Bruening DA, Cooney KM, Buczek FL.(2012)   "Analysis of a kinetic multi-segment foot model part II: kinetics and clinical implications."
[Gait Posture. 2012 Apr;35(4):535-40.
Kinematic multi-segment foot models have seen increased use in clinical and research settings, but the addition of kinetics has been limited and hampered by measurement limitations and modeling assumptions. In this second of two companion papers, we complete the presentation and analysis of a three segment kinetic foot model by incorporating kinetic parameters and calculating joint moments and powers. The model was tested on 17 pediatric subjects (ages 7-18 years) during normal gait. Ground reaction forces were measured using two adjacent force platforms, requiring targeted walking and the creation of two sub-models to analyze ankle, midtarsal, and 1st metatarsophalangeal joints. Targeted walking resulted in only minimal kinematic and kinetic differences compared with walking at self selected speeds. Joint moments and powers were calculated and ensemble averages are presented as a normative database for comparison purposes. Ankle joint powers are shown to be overestimated when using a traditional single-segment foot model, as substantial angular velocities are attributed to the mid-tarsal joint. Power transfer is apparent between the 1st metatarsophalangeal and mid-tarsal joints in terminal stance/pre-swing. While the measurement approach presented here is limited to clinical populations with only minimal impairments, some elements of the model can also be incorporated into routine clinical gait analysis.


Dixon PC, Böhm H, Döderlein L.(2012)   "Ankle and midfoot kinetics during normal gait: a multi-segment approach."
[J Biomech. 2012 Apr 5;45(6):1011-6.
Multi-segment foot models are increasingly being used to evaluate intra and inter-segment foot kinematics such as the motion between the hindfoot/tibia (ankle) and the forefoot/hindfoot (midfoot) during walking. However, kinetic analysis have been mainly restricted to one-segment foot models and could be improved by considering a multi-segment approach.
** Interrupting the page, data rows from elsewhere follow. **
Lemma sum_concat n G (l : list Z) (rec : Z -> Z -> option (Z * Z)) num :
  (forall c num, c ∈ l -> 0 <= num -> num + Z.of_nat (length (flat n G c)) < 2 ^ 31 -> sums (open n G c) (flat n G c) num (rec c num)) ->
  (forall c, c ∈ l -> open n G c = false -> flat n G c <> []) ->
  0 <= num -> num + Z.of_nat (length (concat (flat n G <$> l))) < 2 ^ 31 ->
  sums (existsb (open n G) l) (concat (flat n G <$> l)) num (sum_groups rec l num).
Proof.
  revert num. induction l as [|c l IH]; intros num Hrec Hne Hn Hfit; [exists num; cbn; split; [do 2 f_equal; lia|lia]|].
  cbn [fmap list_fmap concat sum_groups existsb] in *. rewrite length_app in Hfit.
  destruct (Hrec c num) as (num1 & -> & H1); [by left|done|lia|]. cbn [mbind option_bind]. destruct (open n G c) eqn:Eo; [by exists num1|].
  cbn [orb]. rewrite (H1 eq_refl). assert (flat n G c <> []) by (by apply Hne; [left|]).
  assert (0 < Z.of_nat (length (flat n G c))) by (destruct (flat n G c); [done|cbn; lia]). rewrite (proj2 (Z.eqb_neq _ _)) by lia.
  destruct (IH (num + Z.of_nat (length (flat n G c)))) as (num2 & -> & H2); [intros x m Hx; apply Hrec; by right|intros x Hx; apply Hne; by right|lia|lia|].
  exists num2. rewrite length_app. split; [do 2 f_equal; destruct (existsb (open n G) l); lia|intros E; rewrite (H2 E); lia].
Qed.

Lemma sumMembers_spec n G p (first : bool) num :
  deep G n p -> 0 <= num -> (if first then 0 else num) + Z.of_nat (length (flat n G p)) < 2 ^ 31 ->
  sums (open n G p) (flat n G p) (if first then 0 else num) (sumMembers n G p true first num).
Proof.
  intros Hd. revert first num. induction Hd as [n p g Hn Hg Hc IH]. intros first num Hnum. rewrite (flat_S n G p g Hg), (open_S n G p g Hg), length_app.
  intros Hfit. cbn [sumMembers]. rewrite Hg. cbn [mbind option_bind]. fold (USER_GROUP_IS_ALL_USERS g).
  destruct (USER_GROUP_IS_ALL_USERS g); [cbn; eexists; split; [done|done]|]. cbn [andb negb orb]. unfold numEnts. rewrite i32_small by (destruct first; lia).
  destruct (sum_concat n G (gPtr g) (fun c num => sumMembers n G c true false num) ((if first then 0 else num) + Z.of_nat (length (memberTab g)))) as (num' & -> & H').
  - intros c m Hin Hm Hf. exact (IH c Hin false m Hm Hf).
  - intros c Hin. apply closed_members. auto.
  - destruct first; lia.
  - lia.
  - exists num'. rewrite length_app. split; [do 2 f_equal; destruct (existsb (open n G) (gPtr g)); lia|intros E; rewrite (H' E); lia].
Qed.
(* ===== verification/AccountRun.v ===== *)
(** * Accounts: the counters always agree with the jobs

    Submitting a job, changing its status, reserving slots, moving it to another
    queue and counting all jobs again after the event log has been replayed. *)

From Stdlib Require Import SpecFloat.
From stdpp Require Import strings relations.
From S2P Require Import Prelude Lsb Float32 FloatOrd Fairshare Grp Account AccountOk AccountStep.

(** ** Counting a job *)

Section Count.
Context (E : grpEnv) (fsE : Z -> fsenv).

(** The end of [handleNewJob]: a new job counts as pending. *)
Definition count_new (j : jobData) (s : acctSt) : option acctSt :=
  let d := Counts (j_numReq j) (j_numReq j) 0 0 0 0 in
  s ← updQaccount j d s; updUserData E j d s.

(** [HOST_STAT_EXCLUSIVE] for the hosts of a job. *)
Fixpoint set_exclusive (l : list Z) (m : gmap Z hData) : option (gmap Z hData) :=
  match l with
  | [] => Some m
  | p :: l =>
      h ← m !! p;
      set_exclusive l (<[p := HData (h_host h) (h_counts h) (h_maxJobs h) (h_uJobLimit h) (Z.lor (h_status h) HOST_STAT_EXCLUSIVE) (h_uAcct h)]> m)
  end.

(** One job of the loop of [init_log]; [excl] is [SUB_EXCLUSIVE]. *)
Definition recount_job (excl : bool) (j : jobData) (s : acctSt) : option acctSt :=
  s ← count_new (set_status JOB_STAT_PEND j) s;
  if has (j_status j) JOB_STAT_PEND then Some s else
  '(j, s) ← updCounters E fsE j JOB_STAT_PEND false s;
  if excl && IS_START (j_status j) then m ← set_exclusive (j_hPtr j) (hs s); Some (with_hs m s) else Some s.

Fixpoint recount (l : list (bool * jobData)) (s : acctSt) : option acctSt :=
  match l with
  | [] => Some s
  | (excl, j) :: l => s ← recount_job excl j s; recount l s
  end.

End Count.

(** ** Consistency *)

(** The counters agree with the jobs, the records the jobs refer to exist, and
    the sums fit into an [int]. *)
Record consistent (E : grpEnv) (J : jobs) (s : acctSt) : Prop := {
  co_agrees : agrees J s;
  co_jobs : jobs_ok s J;
  co_small : small J;
  co_groups : groups_ok E s }.

Lemma static_groups E s s' : static s s' -> groups_ok E s -> groups_ok E s'.
Proof. intros Hs HE El u U HU. destruct (static_user_inv s s' u U Hs HU) as (U0 & HU0 & _ & -> & _). by apply (HE El u). Qed.

Lemma zsum_nonneg l : Forall (fun n => 0 <= n) l -> 0 <= zsum l.
Proof. induction 1; [done|]. rewrite zsum_cons. lia. Qed.

Lemma small_num E J s k j : consistent E J s -> J !! k = Some j -> num j < 2 ^ 31.
Proof.
  intros [_ Hok Hsm _] Hk. pose proof (Hok k j Hk) as Hj. unfold small in Hsm. rewrite <- (insert_delete_id J k j Hk), (map_to_list_insert _ k j (lookup_delete_eq J k)) in Hsm.
  cbn [fmap list_fmap] in Hsm. rewrite zsum_cons in Hsm. cbn [snd] in Hsm. pose proof (jo_req _ _ Hj). unfold jsize in Hsm at 1.
  assert (0 <= zsum ((fun p => jsize p.2) <$> map_to_list (delete k J))); [|lia]. apply zsum_nonneg. apply Forall_fmap, Forall_forall. intros [i x] Hx%elem_of_map_to_list.
  cbn. apply lookup_delete_Some in Hx as [_ Hx]. pose proof (jo_num _ _ (Hok i x Hx)). pose proof (jo_req _ _ (Hok i x Hx)). unfold jsize. lia.
Qed.

Lemma consistent_hosts E J s : consistent E J s -> hosts_in_range s.
Proof. intros [Ha Hok Hsm _] x H. by apply (host_range J). Qed.

Lemma job_ok_status s j new : (kind new = KPend -> has new JOB_STAT_RESERVE = true -> num j <= j_numReq j) -> job_ok s j -> job_ok s (set_status new j).
Proof. intros Hr [H1 H2 H3 H4 H5 H6 H7 _]. by split. Qed.

Lemma set_status_back j new : set_status (j_status j) (set_status new j) = j.
Proof. by destruct j. Qed.
Lemma same_status j new : same_job j (set_status new j).
Proof. done. Qed.

Section Run.
Context (E : grpEnv) (fsE : Z -> fsenv).

Lemma effect_consistent J s s' k j0 j jx :
  consistent E J s -> J !! k = Some j0 -> same_job j0 j -> job_ok s j -> same_place j jx ->
  effect jx (cminus (weight j) (weight j0)) (cminus (hweight j) (hweight j0)) s s' -> consistent E (<[k := j]> J) s'.
Proof using.
  intros [Ha Hok Hsm HE] Hk Hs Hj Hp He. pose proof (effect_static _ _ _ _ _ He) as Hst.
  destruct (effect_agrees J s s' k j0 j Hk Ha Hok Hsm Hj Hs jx Hp He) as [Ha' Hok']. split; [done|done|by apply (small_change J k j0)|by apply (static_groups E s)].
Qed.

Lemma moved_consistent J s s' k j0 j :
  consistent E J s -> J !! k = Some j0 -> same_job j0 j -> job_ok s j -> moved j0 j s s' -> consistent E (<[k := j]> J) s'.
Proof using.
  intros Hc Hk Hs Hj [He|(-> & Hw & Hh)]; [by apply (effect_consistent J s s' k j0 j j)|]. destruct Hc as [Ha Hok Hsm HE].
  split; [by apply (same_weight_agrees J s k j0)|by apply changed_ok|by apply (small_change J k j0)|done].
Qed.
Therefore, the aims of this study were to (1) implement a kinetic analysis of the ankle and theoretical midfoot joints using the existing Oxford Foot Model (OFM) through a standard inverse dynamics approach using only marker, force plate and anthropometric data and (2) to compare OFM ankle joint kinetics to those output by the one-segment foot plugin-gait model (PIG). 10 healthy adolescents fitted with both the OFM and PIG markers performed barefoot comfortable speed walking trials over an instrumented walkway. The maximum ankle power generation was significantly reduced by approximately 40% through OFM calculations compared to PIG estimates (p<0.001). This result was not caused by a decrease in OFM computed joint moments, but by a reduction in the angular velocity between the tibia/hindfoot (OFM) compared to the tibia/foot (PIG) (p<0.001). Additionally, analysis revealed considerable midfoot loading. One-segment foot models overestimate ankle power, and may also overestimate the contribution of the triceps surae. A multi-segment approach may help quantify the important contribution of the midfoot ligaments and musculature to power generation. We therefore recommend the use of multi-segment foot models to estimate ankle and midfoot kinetics, especially when surgical decision-making is based on the results of three-dimensional gait analysis.